Many startups, like ours, are often tempted by the allure of integrating the latest technology without a clear strategy. So after the groundbreaking release of the various incarnations of generative pretrained transformer (GPT) models from OpenAI, we began looking for a way to use large language model (LLM) AI technology in our product. Soon enough, we’d secured our spot aboard the hype train with a new AI-driven element in production.

This first AI capability was a small summarization feature that uses GPT to write a short paragraph describing each file our user uploads into our product. It gave us something to talk about and we made some marketing content, but it didn’t have a meaningful impact on our user experience.

Many startups are often tempted by the allure of integrating the latest technology without a clear strategy.

We knew this because none of our key metrics showed an appreciable change. Only 0.5% of returning users interacted with the description in the first month. Moreover, there was no improvement in user activation and no change in the pace of user signups.

When we thought about it from a wider perspective, it was clear that this feature would never move those metrics. The core value proposition of our product is about big data analysis and using data to understand the world.

Generating a few words about the uploaded file is not going to result in any significant analytical insight, which means it’s not going to do much to help our users. In our haste to deliver something AI-related, we’d missed out on delivering actual value.

Success with AI as agent: 10x better return

The AI approach that gave us success is an “AI as agent” principle that empowers our users to interact with data in our product via natural language. This recipe can be applied to just about any software product that is built on top of API calls.
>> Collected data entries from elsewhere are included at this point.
(* ===== verification/QuicProofs.v ===== *)
(** The QUIC sniffer: its integers are those of RFC 9000, fragments of a client hello
    are put together in whatever order they arrive, and it fails, by a panic or a
    loop without end, on no other packets than those described here. *)

From S2P Require Import Prelude NetAddr GoStrings RuleContext Binary Ja3 Ja3Proofs RuleAction Sniffers Quic SniffersProofs SniffExamples.

(** * Integers *)

(** The encoding of RFC 9000, section 16. *)
Definition quic_varint (v : Z) : list Z :=
  if v <? 2 ^ 6 then be_split 1 v
  else if v <? 2 ^ 14 then be_split 2 (1 * 64 * 256 ^ 1 + v)
  else if v <? 2 ^ 30 then be_split 4 (2 * 64 * 256 ^ 3 + v)
  else be_split 8 (3 * 64 * 256 ^ 7 + v).

Lemma first_byte_bits b : 0 <= b < 256 -> Z.shiftr (Z.land b 0xc0) 6 = b / 64 /\ Z.land b 0x3f = b mod 64.
Proof.
  intros H.
  assert (Hall : forallb (fun n => (Z.shiftr (Z.land (Z.of_nat n) 0xc0) 6 =? Z.of_nat n / 64)
                                   && (Z.land (Z.of_nat n) 0x3f =? Z.of_nat n mod 64)) (seq 0 256) = true) by (vm_compute; reflexivity).
  rewrite forallb_forall in Hall. specialize (Hall (Z.to_nat b)). rewrite Z2Nat.id in Hall by lia.
  assert (Hb : In (Z.to_nat b) (seq 0 256)) by (apply in_seq; lia). apply Hall in Hb. bsimpl. done.
Qed.

Lemma ReadBytes_app n : forall l rest, length l = n -> ReadBytes n (l ++ rest) = Ok (l, rest).
Proof.
  induction n as [|n IH]; intros [|x l] rest Hl; try discriminate; [done|]. cbn [ReadBytes app]. unfold rbind.
  cbn [ReadByte res_bind]. rewrite IH by (by injection Hl). done.
Qed.

(** [c] in the first two bits, [n + 1] bytes. *)
Lemma varint_bytes c n v rest : 0 <= c < 4 -> 0 <= v < 64 * 256 ^ Z.of_nat n -> Z.to_nat (Z.shiftl 1 c) = S n ->
  qtls_ReadUvarint (be_split (S n) (c * 64 * 256 ^ Z.of_nat n + v) ++ rest) = Ok (v, rest).
Proof.
  intros Hc Hv Hn. cbn [be_split app]. unfold qtls_ReadUvarint, rbind. cbn [ReadByte res_bind].
  assert (Hp : 0 < 256 ^ Z.of_nat n) by (apply Z.pow_pos_nonneg; lia).
  rewrite Z.div_add_l by lia.
  assert (Ht : 0 <= v / 256 ^ Z.of_nat n < 64) by (split; [apply Z.div_pos|apply Z.div_lt_upper_bound]; lia).
  rewrite (Z.mod_small (c * 64 + _)) by lia.
  destruct (first_byte_bits (c * 64 + v / 256 ^ Z.of_nat n)) as [H1 H2]; [lia|].
  change (255 - 192) with 63. rewrite H1, H2.
  rewrite Z.div_add_l, (Z.div_small (v / _)), Z.add_0_r, Hn by lia.
  rewrite (Nat.sub_succ n 0), Nat.sub_0_r, ReadBytes_app by apply be_split_length. cbn [res_bind rret].
  rewrite (Z.add_comm (c * 64)), Z.mod_add, Z.mod_small by lia.
  cbn [be_combine]. rewrite be_split_length, be_combine_split.
  rewrite (Z.add_comm (c * 64 * _)), Z.mod_add by lia. unfold rret. do 2 f_equal.
  rewrite (Z.div_mod v (256 ^ Z.of_nat n)) at 3 by lia. lia.
Qed.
After our initial AI feature, we’d checked the box, but we weren’t satisfied because we knew we could do better for our users. So we did what software engineers have been doing since the invention of programming languages, which was to get together for a hackathon. From this hackathon, we implemented an AI agent that acts on behalf of the user.

The agent uses our own product by making API calls to the same API endpoints that our web front end calls. It constructs the API calls based on a natural language conversation with the user, attempting to fulfill what the user is asking it to do. The agent’s actions are manifested in our web user interface as a result of the API calls, just as if the user had taken the actions themselves.